WASHINGTON – In seeking to join President Barack Obama’s ambitious college completion initiative, the National Association of Independent Colleges and Universities (NAICU), a leading U.S. association of private colleges and universities, devoted a significant part of its annual meeting to having administrators and faculty members explore and discuss the role private institutions can play in the drive to expand access and graduate more students.
Meeting to consider “Strategies for a New Future” as this year’s theme, the organization has focused on Obama’s initiative because NAICU supporters and officials say their schools are among the best equipped institutions to help reach those national goals.
“Private colleges do better than public institutions to help graduate first-generation college students,” said Sen. Tom Harkin, D-Iowa, who addressed members of the National Association of Independent Colleges and Universities Tuesday at the association’s annual meeting.

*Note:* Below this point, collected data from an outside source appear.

Lemma keeps_executeAndPut (I B : @H2Transport Q -> Prop) f :
  (forall t c, I t -> I (set_controlBuf c t)) -> (forall t, I t -> B t) -> Keeps I B f -> Keeps I B (executeAndPut f).
Proof.
  intros Hc HB Hf. unfold executeAndPut, executeAndPutWith. keeps;
    first [done | by apply keeps_block | by apply keeps_modify; intros; apply Hc].
Qed.
Lemma limit_exec f : keeps_limit f -> keeps_limit (executeAndPut f).
Proof. by apply keeps_executeAndPut. Qed.
Lemma limit_put it : keeps_limit (put it).
Proof. unfold put. keeps. apply limit_exec. keeps. Qed.
Lemma limit_put_ it : keeps_limit (put_ it).
Proof. unfold put_. keeps. apply limit_put. Qed.
Lemma limit_fire e p : keeps_limit (fireAll e p).
Proof. unfold fireAll. keeps. Qed.
Lemma limit_MuxEvent e : keeps_limit (MuxEvent e).
Proof. apply limit_fire. Qed.
Lemma limit_streamEvent e p : keeps_limit (streamEvent e p).
Proof. apply limit_fire. Qed.
Hint Resolve limit_put limit_put_ limit_MuxEvent limit_streamEvent : keeps.
Lemma limit_closeStream p e rst c : keeps_limit (closeStream p e rst c).
Proof.
  unfold closeStream, setReadClosed, queueReadBuf. keeps.
  - apply limit_exec. unfold addBackStreamQuota, offerQuota. keeps.
  - apply keeps_modify. intros t H. by destruct e.
Qed.
Lemma limit_setReadClosed p m e : keeps_limit (setReadClosed p m e).
Proof. unfold setReadClosed, queueReadBuf. keeps. Qed.
Hint Resolve limit_closeStream limit_setReadClosed : keeps.
Lemma limit_finish : keeps_limit finish.
Proof. unfold finish, cleanup. keeps. Qed.
Hint Resolve limit_finish : keeps.
Lemma limit_Close e : keeps_limit (Close rangeActive e).
Proof.
  unfold Close. keeps; apply keeps_modify; intros t H.
  - by destruct (t_Error t).
  - destruct H as (? & ? & _). done.
Qed.
Hint Resolve limit_Close : keeps.

Lemma map_limited_delete maxID m id : map_limited max maxID m -> map_limited max maxID (delete id m).
Proof.
  intros [Hk Ho]. split.
  - intros i [p Hi]. apply lookup_delete_Some in Hi as [_ Hi]. by apply Hk.
  - pose proof (odd_keys_delete m id). lia.
Qed.
Lemma limit_deleteStream p now : keeps_limit (deleteStream rangeActive p now).
Proof.
  intros t Ht. unfold deleteStream, mbind at 1, M_bind at 1, getS.
  destruct (t_strs t !! p) as [s|]; [|done]. unfold mbind at 1, M_bind at 1, gets at 1.
  destruct (t_activeStreams t) as [m|] eqn:Ea; [|done]. destruct (_ && _); [|done].
  destruct (m !! s_MuxID s); [|done].
  unfold mbind at 1, M_bind at 1, modify at 1.
  assert (limited max (set_activeStreams (Some (delete (s_MuxID s) m)) t)) as H1.
  { destruct Ht as (? & ? & Hm). rewrite Ea in Hm. split; [done|]. split; [done|]. by apply map_limited_delete. }
  revert H1. generalize (set_activeStreams (Some (delete (s_MuxID s) m)) t). clear t Ht Ea. intros t Ht.
  match goal with |- match ?f t with _ => _ end => cut (keeps_limit f); [intros H; exact (H t Ht)|] end. keeps.
Qed.
Hint Resolve limit_deleteStream : keeps.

Echoing the President’s call to produce the highest proportion of college graduates in the world by 2020, NAICU officials announced a pledge to join the college completion campaign through a collective initiative by their members along with the Council of Independent Colleges and Universities. NAICU counts nearly 1,000 institutions among its members.
NAICU officials said private colleges and universities play an unmatched role in bringing the most vulnerable students into the classroom and educating them. NAICU representatives are working with federal lawmakers to ensure private institutions are considered in legislation. The effort is also expected to expand best practices and programs at private institutions and allow NAICU members to set goals for marking their progress with at-risk students and graduation rates.
The rising generation will be students of color and low-income students, and these institutions (private schools) have done well identifying and graduating them,” said NAICU President David Warren. “We need increased investment in these programs and to create national competition to help find students, institutions, and communities to find ways to lift up these populations.”
Student aid policies are key to the private schools, NAICU officials said, because they affect their ability to bring underrepresented minorities and low-income students into their institutions. Nearly 61 percent of first-generation college students earn bachelor’s degrees at private institutions, compared to the national total of 24 percent for all U.S. students, according to NAICU.